The treatment regimen for PDS can be categorized under various measures:

• Lifestyle Measures: Avoiding exercises and behaviors that precipitate PDS.

• Pharmacotherapy: Miotics (Pilocarpine), selective alpha-adrenergic antagonists (topical Thymoxamine), Prostaglandin (Latanoprost) analogs, beta-adrenergic blockers, carbonic anhydrase inhibitors, and alpha agonists.

• Laser Treatments: Laser trabeculoplasty and laser peripheral Iridotomy.

• Surgical Interventions:

• Filtration surgery.
• Glaucoma drainage devices.
• Minimal invasive glaucoma surgery.
• Trabectome.
• Goniotomy.
• Canaloplasty.

What Is the Prognosis of Pigment Dispersion Syndrome?

The condition shows variable prognosis based on its severity and other factors like myopia and nerve damage. Adequately managed PDS shows a favorable prognosis with rare permanent blindness. PDS patients with normal intraocular pressure and normal aqueous humor dynamics do not usually progress to pigmentary glaucoma and carry good prognostic values.
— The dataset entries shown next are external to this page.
(* ===== verification/ModelReplay.v ===== *)
(** * ModelReplay: attempts that crash, and what they agree on

    A run is resumed until it ends; each attempt reads the records of the attempts before it and
    may crash at any request.  What an attempt knows of the recorded steps is a ghost state of
    the judgement [safe_in] of [Faults]: a key it has read or written, or found absent. *)

From S2P Require Import Prelude JsMap Keys Journal Work Prog Faults Closure Claim Json Hash Format Taint RunIdentity Cost ToolTypes Limits Outcome DurableModel.

(** ** The records of a run's steps *)

Section Records.
Variable runId : string.

Definition model_key (i : N) : string := rk_model runId (dec i).

(** The step whose record a key holds. *)
Definition record_step (key : string) : option N :=
  match strip_prefix (runId +:+ ":model:") key ≫= undec with
  | Some i => if String.eqb key (model_key i) then Some i else None
  | None => None
  end.

Lemma step_of_key i : record_step (model_key i) = Some i.
Proof.
  unfold record_step. change (model_key i) with (runId +:+ (":model:" +:+ dec i)) at 1.
  rewrite <- str_app_assoc, strip_prefix_app. cbn. by rewrite undec_dec, String.eqb_refl.
Qed.

Lemma step_of_Some key i : record_step key = Some i ↔ key = model_key i.
Proof.
  split; [|intros ->; apply step_of_key]. unfold record_step. destruct (_ ≫= undec) as [j|]; [|done].
  destruct (String.eqb_spec key (model_key j)); [|done]. by intros [= <-].
Qed.

Lemma model_key_inj i j : model_key i = model_key j → i = j.
Proof. intros Hk. apply (f_equal record_step) in Hk. rewrite !step_of_key in Hk. by injection Hk. Qed.

Lemma step_of_proc name : record_step (rk_proc runId name) = None.
Proof.
  destruct (record_step _) as [i|] eqn:Hs; [|done]. apply step_of_Some in Hs. unfold rk_proc, model_key, rk_model in Hs.
  apply str_app_inj_l in Hs. discriminate Hs.
Qed.

Lemma last_colon_app a b : has_char colon b = false → last_colon (a +:+ ":" +:+ b) = Some (a, b).
Proof.
  intros Hb. assert (Hn : last_colon b = None).
  { clear a. induction b as [|c b IH]; [done|]. unfold has_char in Hb. simpl in Hb. apply orb_false_iff in Hb as [Hc Hb].
    simpl. rewrite IH by done. destruct (Ascii.eqb_spec c colon) as [->|]; [by rewrite Ascii.eqb_refl in Hc|done]. }
  induction a as [|c a IH]; simpl; [by rewrite Hn|]. simpl in IH. by rewrite IH.
Qed.

Lemma model_key_versioned i : isVersionedKey (model_key i) = true.
Proof.
  unfold isVersionedKey, model_key, rk_model.
  replace (runId +:+ ":model:" +:+ dec i) with ((runId +:+ ":model") +:+ ":" +:+ dec i) by (by rewrite str_app_assoc).
  rewrite last_colon_app by (by apply dec_no_char).
  assert (He : ends_with ":model" (runId +:+ ":model") = true) by (apply ends_with_spec; by exists runId).
  assert (Hd : all_digits (dec i) = true) by (unfold all_digits; by rewrite dec_digits).
  assert (Hne : String.eqb (dec i) "" = false).
  { apply String.eqb_neq. intros H. pose proof (f_equal undec H) as Hu. rewrite undec_dec in Hu. injection Hu as ->. discriminate H. }
  rewrite He, Hd, Hne. by rewrite orb_true_r.
Qed.
End Records.

#[local] Arguments record_step : simpl never.
#[local] Arguments model_key : simpl never.
(** An answer that was looked at before the call ran is written after it: the journal says that the call was
    denied, and that it succeeded. *)
Let pay : prog entry unit unit unit (option (list (string * bool))) :=
  _ ← jput (rk_tool "r" "c1") (ETool ran); mret None.
Let waiting : world entry unit :=
  World (mj_put 1 (rk_tool "r" "c1") (ETool (plain (Suspended JNull))) (mj_put 1 (rk_approval "r" "c1") (row true) empty_journal)) 10 10 [] empty_work.

Example late_denial :
  let w := snd (schedule h0 [0; 0; 0; 0; 1; 0] ([answer_prog "r" deny; pay], waiting)) in
  jkey (rk_tool "r" "c1") w = Some (ETool ran) ∧
  jkey (rk_approval "r" "c1") w = Some (EJs (approval_record false 10 (Some "op"))).
Proof. vm_compute. by split. Qed.
End ApprovalExamples.
(* ===== verification/MemoryAppend.v ===== *)
(** * MemoryAppend: what a run writes into its conversation

    Models the memory half of [packages/durable/src/run.ts]: the two-phase markers
    ([claimMemoryAppend], [markMemoryAppendDone]), the write-ahead of the question
    ([writeAheadIncoming]) and the append of the answer ([appendCompletion], [appendBatchOnce]).  The
    host's memory answers the appends. *)

From S2P Require Import Prelude JsMap Keys Journal Work Prog Faults Org Claim Alone Json Hash Format Taint RunIdentity Cost ToolTypes ToolStore Approvals.

Definition MEM_APPEND_TTL_MS : Z := 60000.

(** The pending half of a marker; the other is [true]. *)
Definition mem_pending (startedAt : Z) : js := JObj [("status", JStr "pending"); ("startedAt", JNum startedAt)].

(** [Date.now() - cur.startedAt < MEM_APPEND_TTL_MS]; a marker without a number is never fresh. *)
Definition is_fresh (now : Z) (cur : js) : bool :=
  match prop cur "startedAt" with JNum t => (now - t <? MEM_APPEND_TTL_MS)%Z | _ => false end.

Inductive mem_query :=
| QAppend (threadId : string) (messages : list js)
| QAppendOnce (threadId : string) (messages : list js) (batch : string).

Section MemoryAppend.
Context {V : Type} `{!JsValue V, !Embed js V, !Embed run_taint V, !Embed taint_provenance V} {E : Type}.
Variable caps : journal_caps.
Variable appendOnce : bool.                 (** the memory has it *)
Variable contentWindow : bool.              (** thread scope and [taintLifetime: 'content-window'] *)
Variable contentHash : js → string.
Variable type_error : E.                    (** reading a field of [null] *)
Variable runId threadId : string.
Abbreviation prog := (prog V mem_query bool E).

Definition claimMemoryAppend (marker : string) : prog (option js) :=
  startedAt ← dateNow;
  let mine := mem_pending startedAt in
  won ← claim caps marker (inj mine);
  if won : bool then mret (Some mine)
  else
    cur ← jget marker;
    match cur with
    | None => mret None
    | Some v =>
        if bool_decide (row_of v = JBool true) then mret None
        else if bool_decide (row_of v = JNull) then Throw type_error
        else
          now ← dateNow;
          if is_fresh now (row_of v) then mret None
          else
            t ← dateNow;
            let takeover := mem_pending t in
            if has_putIfMatch caps then
              taken ← jputIfMatch marker v (inj takeover);
              mret (if taken : bool then Some takeover else None)
            else _ ← jput marker (inj takeover); mret (Some takeover)
    end.

Definition markMemoryAppendDone (marker : string) (pending : js) : prog unit :=
  if has_putIfMatch caps then _ ← jputIfMatch marker (inj pending) (inj (JBool true)); mret tt
  else jput marker (inj (JBool true)).

Definition append (messages : list js) : prog unit := _ ← request (RExt (QAppend threadId messages)); mret tt.

Definition appendBatchOnce (marker : string) (messages : list js) : prog bool :=
  match messages with
  | [] => mret false
  | _ =>
      if appendOnce then
        done ← jget marker;
        if bool_decide (row_of <$> done = Some (JBool true)) then mret false
        else request (RExt (QAppendOnce threadId messages marker))
      else
        pending ← claimMemoryAppend marker;
        match pending with
        | None => mret false
        | Some p => _ ← append messages; _ ← markMemoryAppendDone marker p; mret true
        end
  end.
What Is the Differential Diagnosis of Pigment Dispersion Syndrome?

• Pseudoexfoliation syndrome (deposition of abnormal fibrillary material within various body tissues).

• Bilateral acute iris transillumination (BAIT).
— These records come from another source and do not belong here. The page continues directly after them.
Lemma once_calm {A} g (p : prog A) : once p → held g → NS g p.
Proof.
  revert g. induction p as [a|e|r k IH]; intros g Hp Hh; [done..|].
  assert (Hkn : ∀ o, NS (effect_next g r o) (k o) → judged (λ g' o, knows g g' ∧ calm o) (effect_next g r o) (k o)).
  { intros o Hk. eapply safe_in_mono; [|exact Hk]. intros g' o' [H1 H2]. split; [eapply knows_trans; [apply knowledge_next|exact H1]|done]. }
  destruct Hp as [[Hr Hk]|[[q ->] Hk]].
  - split; [by apply quiet_allowed|]. intros o Ho. apply Hkn, IH; [by apply Hk|].
    eapply held_knows; [exact Hh|apply knowledge_next|by apply quiet_won].
  - split; [intros Hu _; by apply Hh|]. intros o Ho. by apply Hkn, spent_calm, Hk.
Qed.

Lemma attempts_not_claim ctx id : attempts_key ctx id ≠ C.
Proof.
  unfold attempts_key, claim_key. generalize (step_key ctx id). generalize K. intros a b H.
  by apply (cut_at_last_char_inj colon b a "attempts" "_claim") in H as [_ ?].
Qed.

Lemma readAttempts_spent has_counters k : spent (readAttempts has_counters k : prog (option Z)).
Proof.
  unfold readAttempts. apply spent_bind; [apply spent_bind; [by apply (spent_request (RGet k))|done]|]. intros v.
  destruct has_counters; [|done]. apply spent_bind; [by apply (spent_request (RGetCounters k))|done].
Qed.

Lemma bumpAttempts_spent has_counters k used : k ≠ C → spent (bumpAttempts has_counters k used : prog unit).
Proof.
  intros Hk. unfold bumpAttempts. destruct has_counters; [|by apply (spent_request (RPut k (JNum used)))].
  apply spent_bind; [by apply (spent_request (RGetCounters k))|]. intros c. by apply (spent_request (RIncrBy _ _)).
Qed.

Section Retry.
Variable caps : journal_caps.
Variable has_counters : bool.
Variable s : @step Q R.
Variable d : @durability Q R.
Hypothesis Hs : is_side_effect s = Some d.
Hypothesis Hrec : du_recover d = None.
Hypothesis Hbody : ∀ input ctx, once (st_run s input ctx).

Lemma retry_from_calm p input ctx left used last g : held g → NS g (retry_from has_counters s p input ctx left used last).
Proof using Hs Hrec Hbody.
  intros Hh. destruct left as [|left]; [done|]. cbn [retry_from].
  eapply safe_in_bind; [eapply (safe_in_catch _ _ _ (λ g' o, match o with Ok x => knows g g' ∧ calm x | Err _ => False end)); [by apply once_calm|done]| |by intros].
  intros g1 [v|e] [H1 Hc]; [done|]. cbn [calm] in Hc. rewrite Hc.
  eapply safe_in_mono; [|apply NS_bind; [apply spent_calm, bumpAttempts_spent, attempts_not_claim|]].
  - intros g' o [Hk Ho]. split; [by eapply knows_trans|exact Ho].
  - intros g2 _ _. unfold recover_between. by rewrite Hs, Hrec.
Qed.

Lemma retry_run_calm p input ctx g : rp_fallback p = None → held g → NS g (retry_run caps has_counters s p input ctx).
Proof using Hs Hrec Hbody.
  intros Hf Hh. unfold retry_run. apply held_bind; [done|apply readAttempts_spent|]. intros g1 [n|] H1.
  - apply NS_bind; [by apply retry_from_calm|]. intros g2 [v|[n' last]] _; [done|]. unfold after_attempts. rewrite Hf. by destruct last.
  - unfold after_attempts. by rewrite Hf.
Qed.
End Retry.

(** A step whose body requests the effect at most once, or such a step under [retry] without a fallback. *)
Inductive effect_step (s : @step Q R) : Prop :=
| es_body : (∀ input ctx, once (st_run s input ctx)) → effect_step s
| es_retry caps has_counters s0 d0 p :
    (∀ input ctx, once (st_run s0 input ctx)) → is_side_effect s0 = Some d0 → du_recover d0 = None → rp_fallback p = None →
    retry caps has_counters s0 p = Ok s → effect_step s.

Lemma effect_step_calm s input ctx g : effect_step s → held g → NS g (st_run s input ctx).
Proof.
  intros [Hb|caps hc s0 d0 p Hb Hs Hrec Hf Hr] Hh; [by apply once_calm|].
  unfold retry in Hr. destruct (rp_attempts p <? 1)%Z; [done|]. injection Hr as <-. by eapply retry_run_calm.
Qed.

(** ** The calls of the run *)

Inductive wf_call :=
| CRun (w : list (@step Q R)) (input : js) (entry : entry_ctx)
| CResume (w : list (@step Q R)) (input : js) (entry : entry_ctx) (opts : @resume_options Q R)
| COther (p : prog unit).

Definition call_prog (caps : journal_caps) (c : wf_call) : prog unit :=
  match c with
  | CRun w input entry => _ ← run_workflow caps w input entry; mret tt
  | CResume w input entry opts => _ ← runResumable caps w input entry opts; mret tt
  | COther p => p
  end.

Definition call_placed (caps : journal_caps) (s : @step Q R) (c : wf_call) : Prop :=
  match c with
  | CRun w _ entry => all_placed caps s (withIdentity entry) w
  | CResume w _ entry opts => en_runId entry = rid ∧ keeping_options is_claim is_effect opts ∧ all_placed caps s (resuming (withIdentity entry)) w
  | COther p => quiet_prog p
  end.

Lemma wf_call_safe caps s d c g :
  has_putIfAbsent caps = true → has_putIfMatch caps = true → is_side_effect s = Some d → du_recover d = None → effect_step s →
  call_placed caps s c → Safe g (call_prog caps c).
Proof using Hsid.
  intros Hpa Hcas Hs Hrec Hb Hc. assert (Hbody : ∀ input ctx g, held g → NS g (st_run s input ctx)) by (intros; by apply effect_step_calm).
  destruct c as [w input entry|w input entry opts|p]; cbn [call_prog call_placed] in *.
  - apply Safe_seq; [by eapply (placed_safe_both caps Hpa Hcas s d)|]. intros; apply knowledge_refl.
  - destruct Hc as (Hr & Hq & Hw). apply Safe_seq; [|intros; apply knowledge_refl]. unfold runResumable.
    apply Safe_seq; [cbn [withIdentity sc_runId]; rewrite Hr; by apply quiet_Safe, (keeping_deliver _ _ rid (reserved_not_claim))|]. intros g1 _ _. by eapply resume_from_safe.
  - by apply quiet_Safe.
Qed.
End Effects.

(** C7: a step declared [sideEffect] without [recover] requests its effect at most once, in every interleaving of any number
    of runs and resumes of its run (from a fresh start, after crashes, in nested workflows, under [retry]), with storage
    and callback failures before or after they take effect and clocks that jump. *)
Theorem side_effect_fires_once {Q R} (is_effect : Q → bool) rid sid caps (s : @step Q R) d calls w c' :
  starts_with "_" sid = false → has_putIfAbsent caps = true → has_putIfMatch caps = true →
  is_side_effect s = Some d → du_recover d = None → effect_step is_effect rid sid s →
  Forall (call_placed is_effect rid sid caps s) calls →
  effects is_effect w = 0 → (∀ v, mj_get (claim_key (rid +:+ ":wf:" +:+ sid)) (jr w) = Some v → unreleased v) →
  reachable_in no_suspension (map (call_prog caps) calls, w) c' →
  effects is_effect (snd c') ≤ 1.
Proof.
  intros Hsid Hpa Hcas Hs Hrec Hb Hcalls Hw Hun Hr.
  destruct (pool_safe_in no_suspension (effect_allowed is_effect rid sid) (effect_next is_effect rid sid) (effect_inv is_effect rid sid)
    (effect_inv_perform is_effect rid sid) (effect_inv_fail is_effect rid sid) (effect_inv_time is_effect rid sid)
    (λ _ _, True) _ c' (replicate (length calls) (false, [])) Hr) as (gs' & (_ & _ & Hn) & _).
  - split_and!; [exact Hun|apply Forall_replicate; by constructor|]. cbn [snd]. rewrite Hw.
    assert (Hz : ∀ n, count_if fst (replicate n (false, [] : list js)) = 0) by (induction n as [|n IH]; [done|]; by rewrite replicate_S, count_if_cons, IH).
    rewrite Hz. lia.
  - cbn [fst]. clear -Hsid Hpa Hcas Hs Hrec Hb Hcalls. induction Hcalls as [|c calls Hc _ IH]; [constructor|]. constructor; [|exact IH].
    eapply safe_in_mono; [|by eapply (wf_call_safe is_effect rid sid Hsid caps s d)]. done.
  - unfold claims in Hn. case_match; lia.
Qed.

(** Two runs and a resume of a workflow that plans, then mails. *)
Definition mails (q : string) : bool := String.eqb q "mail".
Definition mail_step : @step string js := Step "mail" (λ _ _, request (RExt "mail")) (Some (Durability true None None)).
Definition plan_step : @step string js := Step "plan" (λ _ _, request (RExt "plan")) None.
Definition mail_calls : list (@wf_call string js) :=
  [CRun [plan_step; mail_step] JNull (plain_entry "r"); CRun [plan_step; mail_step] JNull (plain_entry "r");
   CResume [plan_step; mail_step] JNull (plain_entry "r") (ResumeOptions None [("approval", JBool true)] None None)].
Definition yes : oracle string js wf_error := λ _ _, Ok (JBool true).
Definition empty_world : world js string := World empty_journal 0 0 [] empty_work.
Definition turns (n : nat) : list nat := concat (replicate n [0; 1; 2]).

Lemma mail_calls_placed : Forall (call_placed mails "r" "mail" full_caps mail_step) mail_calls.
Proof.
  assert (Hw : ∀ ctx, sc_runId ctx = "r" → sc_keyPrefix ctx = None → all_placed mails "r" "mail" full_caps mail_step ctx [plan_step; mail_step]).
  { intros [r i p rd ik st] Hr Hp. cbn in Hr, Hp. subst r p. constructor; [|constructor; [by apply pl_effect|constructor]].
    apply pl_bystander. split; [done|done| |done]. intros input c. by apply (keeping_request _ mails (RExt "plan")). }
  unfold mail_calls. rewrite !Forall_cons. split_and!; [by apply Hw|by apply Hw| |constructor]. split; [done|split; [by intros p|by apply Hw]].
Qed.

Lemma side_effect_fires_once_witness :
  effects mails (snd (schedule yes (turns 20) (map (call_prog full_caps) mail_calls, empty_world))) = 1 ∧
  effects mails (snd (schedule yes (turns 20) (map (call_prog full_caps) mail_calls, empty_world))) ≤ 1.
Proof.
  split; [vm_compute; reflexivity|].
  apply (side_effect_fires_once mails "r" "mail" full_caps mail_step (Durability true None None) mail_calls empty_world); try done.
  - apply es_body. intros input ctx. right. split; [by eexists|]. by intros [a|e].
  - apply mail_calls_placed.
  - apply schedule_reachable_in. intros r w. by destruct r.
Defined.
• Bilateral acute depigmentation of the iris (BADI).

• Vogt-Koyanagi-Harada syndrome (central nervous system disorder affecting vision and hearing).

• Sympathetic ophthalmia (an inflammation-mediated eye disorder).

• Acute autoimmune uveitis (uveal components are attacked by autoimmunity).

• Posner-Schlossman syndrome (elevated intraocular pressure and non-granulomatous anterior chamber inflammation).

• Viral uveitis (herpetic).

• Fuch uveitic syndrome (chronic form of unilateral uveitis).

• Traumatic uveitis (inflammation of uveal components due to trauma).

• Horner syndrome (drooping upper eyelid, constricted pupil, and absence of sweating).

• Acute angle-closure glaucoma (rapid or sudden increase in pressure inside the eye.

• Iris melanoma (malignant neoplasm).

What Are the Complications of Pigment Dispersion Syndrome?

Medical Complications

• Corneal edema.

• Non-resolving uveitis (uveal inflammation remains unresolved).

• Angle-closure glaucoma.

• Iris atrophy (iris degeneration).

• Iridoplegia (paralysis of the iris sphincter).

• Relative afferent pupillary defect.

• Intractable glaucoma.

• Surgical Complications

• Wound leak.

• Late bleb leak.

• Blebitis (microbial infection of the glaucoma filtering bleb).

• Intraocular pressure spike.

• Pupillary block.

• Malignant glaucoma.

• Over filtration.

• Flat bleb.

• Vascularized bleb (episcleral fibrosis).

• Encapsulated bleb (tenon cyst).

• Hypotony (intraocular pressure less than 6.5 mmHg).

• Macular snuff out.

• Endophthalmitis (inflammation of the inner coats of the eye).

• Panophthalmitis (infection within the vitreous, sometimes cornea and sclera).

• Blindness.

Conclusion

Pigment dispersion syndrome is a rare condition with potentially serious complications. Individuals must undergo ophthalmological evaluations as part of annual health check-ups. When detected, PDS can be managed, and debilitating progression can be prevented. The patient must be explained about the disease and its potential consequence of non-treatment. Multimodal therapy can help manage the condition, and the patient can have normal-corrected vision.